START Input for this task

Lemma get_fd_lookup fd s i d : get_fd fd s = Some (i, d) -> current_fds s !! i = Some d.
Proof.
  unfold get_fd. destruct (_ <? _); [done|]. destruct (_ <=? _); [done|]. destruct (current_fds s !! Z.to_nat (fd - 3)) eqn:E; [|done]. destruct (fd_used _); [|done].
  by intros [= <- <-].
Qed.

(** What a call that leaves the pipes alone keeps. *)
Definition same_pipes (s s' : um) : Prop := um_ok s' /\ pipe_table s' = pipe_table s.
Lemma same_pipes_refl s : um_ok s -> same_pipes s s.
Proof. by split. Qed.
Lemma same_pipes_replay s s' : same_pipes s s' -> um_ok s' /\ replay [] (abs s) = Some (abs s').
Proof. intros [O E]. split; [done|]. cbn. unfold abs. by rewrite E. Qed.

Lemma set_current_fds_pipes l s : pipe_table (set_current_fds l s) = pipe_table s.
Proof. unfold set_current_fds. by destruct (current_live s). Qed.
Lemma set_current_fds_raw l s : fs_raw_buffer (set_current_fds l s) = fs_raw_buffer s.
Proof. unfold set_current_fds. by destruct (current_live s). Qed.

Lemma insert_fds_ok n i d l : fds_ok n l -> fd_ok n d -> fds_ok n (<[i := d]> l).
Proof. intros [H1 H2] Hd. split; [by rewrite length_insert|]. by apply Forall_insert. Qed.

Lemma alloc_fd_ok d s : um_ok s -> fd_ok (length (fs_raw_buffer s)) d -> same_pipes s (snd (alloc_fd d s)) /\ fs_raw_buffer (snd (alloc_fd d s)) = fs_raw_buffer s.
Proof.
  intros O Hd. unfold alloc_fd. destruct (_ <? 0); [by split; [apply same_pipes_refl|]|]. cbn [snd]. split; [|apply set_current_fds_raw].
  split; [|apply set_current_fds_pipes]. apply set_current_fds_ok; [done|]. apply insert_fds_ok; [by apply current_fds_ok|done].
Qed.

Section steps.
Context (w : world) (Hw : world_ok w).

Abbreviation step_ok c r s rep s' := (um_ok s' /\ replay (events_of c r rep s s') (abs s) = Some (abs s')).

Lemma no_event c r s rep s' : same_pipes s s' -> events_of c r rep s s' = [] -> step_ok c r s rep s'.
Proof. intros H ->. by apply same_pipes_replay. Qed.

Lemma write_step r s rep s' : um_ok s -> bytes_ok (in_bytes r) -> io_write_service_call r s = Some (rep, s') -> step_ok IoWrite r s rep s'.
Proof.
  intros O Hb. unfold io_write_service_call.
  assert (Herr : forall rc, rc <> K64_OK -> events_of IoWrite r (error rc) s s = []).
  { intros rc Hrc. unfold events_of. destruct (request_fd r s); [|done]. cbn [error rp_rc]. rewrite (proj2 (Z.eqb_neq rc K64_OK)) by done. by rewrite andb_false_r. }
  destruct (_ || _); [intros [= <- <-]; apply no_event; [by apply same_pipes_refl|apply Herr; vm_compute; discriminate]|].
  destruct (word_at 0 (in_bytes r)) as [fd|] eqn:Ef; [|done]. destruct (word_at 8 (in_bytes r)) as [len|] eqn:El; [|done]. cbn [mbind option_bind].
  pose proof (word_at_range _ _ _ Hb Ef) as Hfd. pose proof (word_at_range _ _ _ Hb El) as Hlen. destruct (_ <? _); [intros [= <- <-]; apply no_event; [by apply same_pipes_refl|apply Herr; vm_compute; discriminate]|].
  assert (Hneg : forall v, - 2 ^ 63 <= v < 0 -> events_of IoWrite r (answer_int64 v) s s = []).
  { intros v Hv. unfold events_of. destruct (request_fd r s); [|done]. cbn [answer_int64 answer rp_rc rp_bytes]. rewrite int64_le by lia. rewrite (proj2 (Z.leb_gt 0 v)) by lia. by rewrite andb_false_r. }
  destruct ((int64 fd =? 1) || (int64 fd =? 2)) eqn:E12.
  { destruct (write_text _ _) as [t|]; [|done]. intros [= <- <-]. apply no_event; [split; [by apply add_term_ok|done]|].
    unfold events_of. rewrite (request_fd_is _ _ _ Ef). unfold get_fd. assert (Hs : fd <? 3 = true); [|by rewrite Hs].
    apply orb_true_iff in E12 as [E%Z.eqb_eq|E%Z.eqb_eq]; rewrite int64_pos in E by lia; lia. }
  rewrite u64_int64 by done. pose proof (request_fd_is r s fd Ef) as Er. destruct (get_fd fd s) as [[i d]|] eqn:Eg.
  2:{ intros [= <- <-]. apply no_event; [by apply same_pipes_refl|]. apply Hneg. unfold K64_ERR_BADFD. lia. }
  destruct (bool_decide_reflect (fd_kind d = FD_PIPE_WRITE)) as [Hk|Hk].
  - destruct (write_pipe _ _ _ s) as [[res s1]|] eqn:Ew; [|done]. cbn [mbind option_bind]. intros [= <- <-].
    apply write_pipe_spec in Ew as [(H1 & H2 & ->)|(Hi & Hr & O1 & R)]; [| |done|lia].
    + apply no_event; [by apply same_pipes_refl|]. apply Hneg. lia.
    + split; [done|]. unfold events_of. rewrite Er. cbn [answer_int64 answer rp_rc rp_bytes]. rewrite int64_le by lia.
      rewrite bool_decide_eq_true_2, (proj2 (Z.leb_le 0 res)) by (done || lia). cbn [andb Z.eqb K64_OK]. cbn [replay]. by rewrite R.
  - intros [= <- <-]. apply no_event; [by apply same_pipes_refl|]. apply Hneg. unfold K64_ERR_BADFD. lia.
Qed.

Lemma read_step r s rep s' : um_ok s -> bytes_ok (in_bytes r) -> io_read_service_call w r s = Some (rep, s') -> step_ok IoRead r s rep s'.
Proof.
  intros O Hb. unfold io_read_service_call.
  assert (Herr : forall rc, rc <= 0 -> events_of IoRead r (error rc) s s = []).
  { intros rc Hrc. unfold events_of. destruct (request_fd r s); [|done]. cbn [error rp_rc]. rewrite (proj2 (Z.ltb_ge 0 rc)) by done. by rewrite andb_false_r. }
  destruct (_ || _); [intros [= <- <-]; apply no_event; [by apply same_pipes_refl|apply Herr; vm_compute; discriminate]|].
  destruct (word_at 0 (in_bytes r)) as [fd|] eqn:Ef; [|done]. destruct (word_at 8 (in_bytes r)) as [len|] eqn:El; [|done]. cbn [mbind option_bind].
  pose proof (word_at_range _ _ _ Hb Ef) as Hfd. pose proof (word_at_range _ _ _ Hb El) as Hlen. destruct (_ <? _); [intros [= <- <-]; apply no_event; [by apply same_pipes_refl|apply Herr; vm_compute; discriminate]|].
  pose proof (request_fd_is r s fd Ef) as Er. destruct (Z.eqb_spec (int64 fd) 0) as [E0|_].
  { intros [= <- <-]. apply no_event; [by apply same_pipes_refl|]. unfold events_of. rewrite Er. unfold get_fd. rewrite int64_pos in E0 by lia. by subst. }
  rewrite u64_int64 by done. destruct (get_fd fd s) as [[i d]|] eqn:Eg; [|intros [= <- <-]; apply no_event; [by apply same_pipes_refl|apply Herr; vm_compute; discriminate]].
  destruct (fd_kind d) eqn:Hk; try (intros [= <- <-]; apply no_event; [by apply same_pipes_refl|apply Herr; vm_compute; discriminate]).
  - destruct (take_bytes _ _ _) as [bytes|] eqn:Et; [|done]. cbn [mbind option_bind]. intros [= <- <-]. apply get_fd_lookup in Eg.
    assert (Hd : fd_ok (length (fs_raw_buffer s)) d) by (pose proof (current_fds_ok s O) as [_ H]; rewrite Forall_forall in H; apply H; by eapply list_elem_of_lookup_2).
    apply no_event; [|unfold events_of; rewrite Er; by rewrite Hk]. split; [|apply set_current_fds_pipes]. apply set_current_fds_ok; [done|].
    apply insert_fds_ok; [by apply current_fds_ok|]. intros _. specialize (Hd Hk). cbn. lia.
  - intros [= Hr]. apply read_pipe_spec in Hr as [(H1 & O1 & Ea)|(Hi & H1 & O1 & R)]; [| |done|lia].
    + split; [done|]. unfold events_of. rewrite Er, (proj2 (Z.ltb_ge 0 _)) by done. rewrite andb_false_r. cbn. congruence.
    + split; [done|]. unfold events_of. rewrite Er, (proj2 (Z.ltb_lt 0 _)), bool_decide_eq_true_2 by done. cbn [andb replay]. by rewrite R.
Qed.

Lemma open_step r s rep s' : um_ok s -> io_open_service_call w r s = Some (rep, s') -> step_ok IoOpen r s rep s'.
Proof.
  intros O H. apply no_event; [|unfold events_of; by destruct (request_fd r s)]. revert H. unfold io_open_service_call.
  destruct (_ || _); [intros [= <- <-]; by apply same_pipes_refl|]. destruct (bad_path r); [intros [= <- <-]; by apply same_pipes_refl|]. destruct (c_string _) as [path|]; [|done]. cbn [mbind option_bind].
  destruct (w_stat w path) as [st|]; [|intros [= <- <-]; by apply same_pipes_refl]. destruct (negb _); [intros [= <- <-]; by apply same_pipes_refl|]. specialize (Hw path (fs_raw_buffer s)).
  destruct (w_read_raw w path (fs_raw_buffer s)) as [size raw]. destruct Hw as [Hl Hs]. assert (O1 : um_ok (set_raw raw s)) by (by apply set_raw_ok).
  destruct size as [size|]; [|by intros [= <- <-]]. unfold alloc_fd_file.
  pose proof (alloc_fd_ok (mk_fd true FD_FILE size 0 (-1)) (set_raw raw s) O1 ltac:(intros _; cbn; lia)) as [[O2 E2] _].
  destruct (alloc_fd _ _) as [fd s2]. intros [= <- <-]. by split.
Qed.

Lemma drop_ref_ok kind p : pipe_ok p -> pipe_ok (drop_ref kind p).
Proof.
  intros [D R Z1 W F]. unfold drop_ref. set (rn := if _ && (0 <? pi_read_refs p) then _ else _).
  assert (Hrn : 0 <= fst rn /\ 0 <= snd rn).
  { unfold rn. destruct (bool_decide (kind = FD_PIPE_READ)), (bool_decide (kind = FD_PIPE_WRITE)), (Z.ltb_spec 0 (pi_read_refs p)), (Z.ltb_spec 0 (pi_write_refs p)); cbn; lia. }
  destruct rn as [x y]. cbn [fst snd] in Hrn. destruct (_ && _); split; cbn; try done; try lia.
Qed.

END Input for this task

● Requirement: Once you find the line with "rewrite u64_int64 by done. pose" above, print it and every line after it up to and including the line with "rewrite Er. cbn", exactly as written and nothing else.

● Reply to the task:
  rewrite u64_int64 by done. pose proof (request_fd_is r s fd Ef) as Er. destruct (get_fd fd s) as [[i d]|] eqn:Eg.
  2:{ intros [= <- <-]. apply no_event; [by apply same_pipes_refl|]. apply Hneg. unfold K64_ERR_BADFD. lia. }
  destruct (bool_decide_reflect (fd_kind d = FD_PIPE_WRITE)) as [Hk|Hk].
  - destruct (write_pipe _ _ _ s) as [[res s1]|] eqn:Ew; [|done]. cbn [mbind option_bind]. intros [= <- <-].
    apply write_pipe_spec in Ew as [(H1 & H2 & ->)|(Hi & Hr & O1 & R)]; [| |done|lia].
    + apply no_event; [by apply same_pipes_refl|]. apply Hneg. lia.
    + split; [done|]. unfold events_of. rewrite Er. cbn [answer_int64 answer rp_rc rp_bytes]. rewrite int64_le by lia.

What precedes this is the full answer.